**EXERCISE DETAILS**: Filter the records down to the lines that hold the word "over", and copy each of those lines.

**DATA**:
━━━━━━━━━━━━━━━━━━━━
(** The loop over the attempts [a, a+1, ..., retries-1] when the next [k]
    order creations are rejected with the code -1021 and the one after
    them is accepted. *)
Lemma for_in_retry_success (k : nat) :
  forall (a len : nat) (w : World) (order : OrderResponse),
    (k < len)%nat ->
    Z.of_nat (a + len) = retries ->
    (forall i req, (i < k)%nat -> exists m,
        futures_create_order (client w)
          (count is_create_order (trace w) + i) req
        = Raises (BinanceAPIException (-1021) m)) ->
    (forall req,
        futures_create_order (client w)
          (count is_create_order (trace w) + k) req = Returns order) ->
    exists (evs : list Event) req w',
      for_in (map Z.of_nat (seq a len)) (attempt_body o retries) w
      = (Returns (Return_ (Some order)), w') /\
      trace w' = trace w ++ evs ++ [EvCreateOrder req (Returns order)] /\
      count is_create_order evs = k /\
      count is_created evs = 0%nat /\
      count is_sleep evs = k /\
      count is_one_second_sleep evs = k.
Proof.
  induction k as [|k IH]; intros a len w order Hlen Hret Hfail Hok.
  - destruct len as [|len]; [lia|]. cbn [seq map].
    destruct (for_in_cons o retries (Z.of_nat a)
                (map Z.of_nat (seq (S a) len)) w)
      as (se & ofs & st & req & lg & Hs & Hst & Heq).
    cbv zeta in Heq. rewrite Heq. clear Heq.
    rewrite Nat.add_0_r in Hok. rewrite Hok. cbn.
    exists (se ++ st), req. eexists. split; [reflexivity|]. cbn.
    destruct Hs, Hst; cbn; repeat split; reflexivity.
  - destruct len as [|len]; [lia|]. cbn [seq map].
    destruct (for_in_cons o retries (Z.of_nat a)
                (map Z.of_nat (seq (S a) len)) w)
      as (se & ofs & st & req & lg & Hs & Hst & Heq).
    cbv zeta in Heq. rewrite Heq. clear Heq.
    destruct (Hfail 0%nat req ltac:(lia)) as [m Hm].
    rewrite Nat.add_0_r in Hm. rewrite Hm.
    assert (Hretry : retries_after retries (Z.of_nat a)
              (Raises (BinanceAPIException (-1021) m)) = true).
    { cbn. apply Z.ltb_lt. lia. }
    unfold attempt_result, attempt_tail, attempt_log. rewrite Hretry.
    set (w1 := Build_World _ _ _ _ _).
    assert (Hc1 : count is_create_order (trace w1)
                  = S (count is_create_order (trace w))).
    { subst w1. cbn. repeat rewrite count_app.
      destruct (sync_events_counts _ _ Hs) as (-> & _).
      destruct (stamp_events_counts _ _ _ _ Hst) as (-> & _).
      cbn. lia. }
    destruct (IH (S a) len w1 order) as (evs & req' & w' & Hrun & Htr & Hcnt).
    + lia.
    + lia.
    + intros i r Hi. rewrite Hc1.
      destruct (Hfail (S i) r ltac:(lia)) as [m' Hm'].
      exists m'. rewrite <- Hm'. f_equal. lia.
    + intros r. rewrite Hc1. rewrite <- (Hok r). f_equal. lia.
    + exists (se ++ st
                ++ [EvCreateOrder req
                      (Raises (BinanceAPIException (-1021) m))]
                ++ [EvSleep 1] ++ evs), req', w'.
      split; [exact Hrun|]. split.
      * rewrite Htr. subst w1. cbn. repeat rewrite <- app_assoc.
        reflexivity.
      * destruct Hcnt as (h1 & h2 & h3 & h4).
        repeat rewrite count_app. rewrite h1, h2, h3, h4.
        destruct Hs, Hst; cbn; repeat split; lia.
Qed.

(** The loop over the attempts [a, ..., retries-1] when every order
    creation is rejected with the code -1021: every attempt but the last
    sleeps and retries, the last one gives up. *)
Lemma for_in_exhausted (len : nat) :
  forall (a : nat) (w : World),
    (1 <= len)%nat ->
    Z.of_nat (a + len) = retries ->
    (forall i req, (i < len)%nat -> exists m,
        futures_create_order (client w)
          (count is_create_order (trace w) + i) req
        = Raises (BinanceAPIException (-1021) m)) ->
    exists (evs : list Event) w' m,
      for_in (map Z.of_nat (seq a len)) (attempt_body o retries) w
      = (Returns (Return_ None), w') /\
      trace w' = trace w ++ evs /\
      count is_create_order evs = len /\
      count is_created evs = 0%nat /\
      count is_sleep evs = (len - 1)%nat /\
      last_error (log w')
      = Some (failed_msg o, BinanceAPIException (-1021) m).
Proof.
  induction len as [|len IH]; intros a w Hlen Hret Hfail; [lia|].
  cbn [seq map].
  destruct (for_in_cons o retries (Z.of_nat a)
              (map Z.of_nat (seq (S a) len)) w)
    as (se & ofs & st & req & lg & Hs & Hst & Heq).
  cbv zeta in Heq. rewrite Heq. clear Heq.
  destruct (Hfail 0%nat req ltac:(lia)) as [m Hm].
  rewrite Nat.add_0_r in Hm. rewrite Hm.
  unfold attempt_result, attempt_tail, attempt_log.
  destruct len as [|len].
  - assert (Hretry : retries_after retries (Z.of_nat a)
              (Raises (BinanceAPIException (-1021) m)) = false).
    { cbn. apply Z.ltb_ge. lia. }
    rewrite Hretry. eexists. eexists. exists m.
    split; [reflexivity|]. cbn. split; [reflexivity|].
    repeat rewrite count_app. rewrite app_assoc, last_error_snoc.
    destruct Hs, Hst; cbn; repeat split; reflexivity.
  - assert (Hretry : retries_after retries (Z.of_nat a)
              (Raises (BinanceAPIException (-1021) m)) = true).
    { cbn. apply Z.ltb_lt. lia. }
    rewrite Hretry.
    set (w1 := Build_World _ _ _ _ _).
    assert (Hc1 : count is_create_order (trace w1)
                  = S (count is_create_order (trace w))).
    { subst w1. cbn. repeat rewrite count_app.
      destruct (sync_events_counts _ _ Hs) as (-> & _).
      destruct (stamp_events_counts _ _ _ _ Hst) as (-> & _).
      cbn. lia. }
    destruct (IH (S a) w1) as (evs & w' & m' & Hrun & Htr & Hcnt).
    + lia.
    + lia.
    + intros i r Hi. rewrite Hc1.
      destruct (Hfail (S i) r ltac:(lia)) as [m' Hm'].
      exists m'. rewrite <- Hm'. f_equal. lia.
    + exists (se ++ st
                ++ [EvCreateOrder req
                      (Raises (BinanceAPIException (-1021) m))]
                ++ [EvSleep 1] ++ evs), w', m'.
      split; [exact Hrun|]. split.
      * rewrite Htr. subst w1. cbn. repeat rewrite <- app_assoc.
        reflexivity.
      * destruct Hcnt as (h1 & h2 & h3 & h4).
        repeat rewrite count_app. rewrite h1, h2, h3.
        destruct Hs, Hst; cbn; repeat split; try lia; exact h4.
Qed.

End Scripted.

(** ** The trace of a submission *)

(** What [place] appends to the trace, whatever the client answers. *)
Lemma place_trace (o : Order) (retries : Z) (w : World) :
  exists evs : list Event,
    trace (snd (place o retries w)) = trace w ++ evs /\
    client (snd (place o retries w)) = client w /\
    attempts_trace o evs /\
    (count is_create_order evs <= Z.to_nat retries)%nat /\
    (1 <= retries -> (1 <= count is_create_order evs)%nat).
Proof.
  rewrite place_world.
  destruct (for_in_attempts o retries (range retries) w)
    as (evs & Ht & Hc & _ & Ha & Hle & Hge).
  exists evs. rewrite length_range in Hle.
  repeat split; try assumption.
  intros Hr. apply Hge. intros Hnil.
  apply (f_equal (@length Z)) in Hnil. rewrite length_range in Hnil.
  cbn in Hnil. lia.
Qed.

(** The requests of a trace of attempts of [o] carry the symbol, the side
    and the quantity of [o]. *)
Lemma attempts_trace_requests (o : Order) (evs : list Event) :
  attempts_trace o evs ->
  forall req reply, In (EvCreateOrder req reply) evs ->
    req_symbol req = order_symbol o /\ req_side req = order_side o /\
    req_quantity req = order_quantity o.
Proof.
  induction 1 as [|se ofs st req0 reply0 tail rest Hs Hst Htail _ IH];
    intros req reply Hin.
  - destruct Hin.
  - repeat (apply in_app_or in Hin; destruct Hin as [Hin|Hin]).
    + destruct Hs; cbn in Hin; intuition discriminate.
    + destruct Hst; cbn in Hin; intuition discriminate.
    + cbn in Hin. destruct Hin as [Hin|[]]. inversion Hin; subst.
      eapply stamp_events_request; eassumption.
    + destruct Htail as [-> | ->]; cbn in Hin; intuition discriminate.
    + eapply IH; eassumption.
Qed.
━━━━━━━━━━━━━━━━━━━━
**RESPONSE TO THIS EXERCISE**:
(** The loop over the attempts [a, a+1, ..., retries-1] when the next [k]
(** The loop over the attempts [a, ..., retries-1] when every order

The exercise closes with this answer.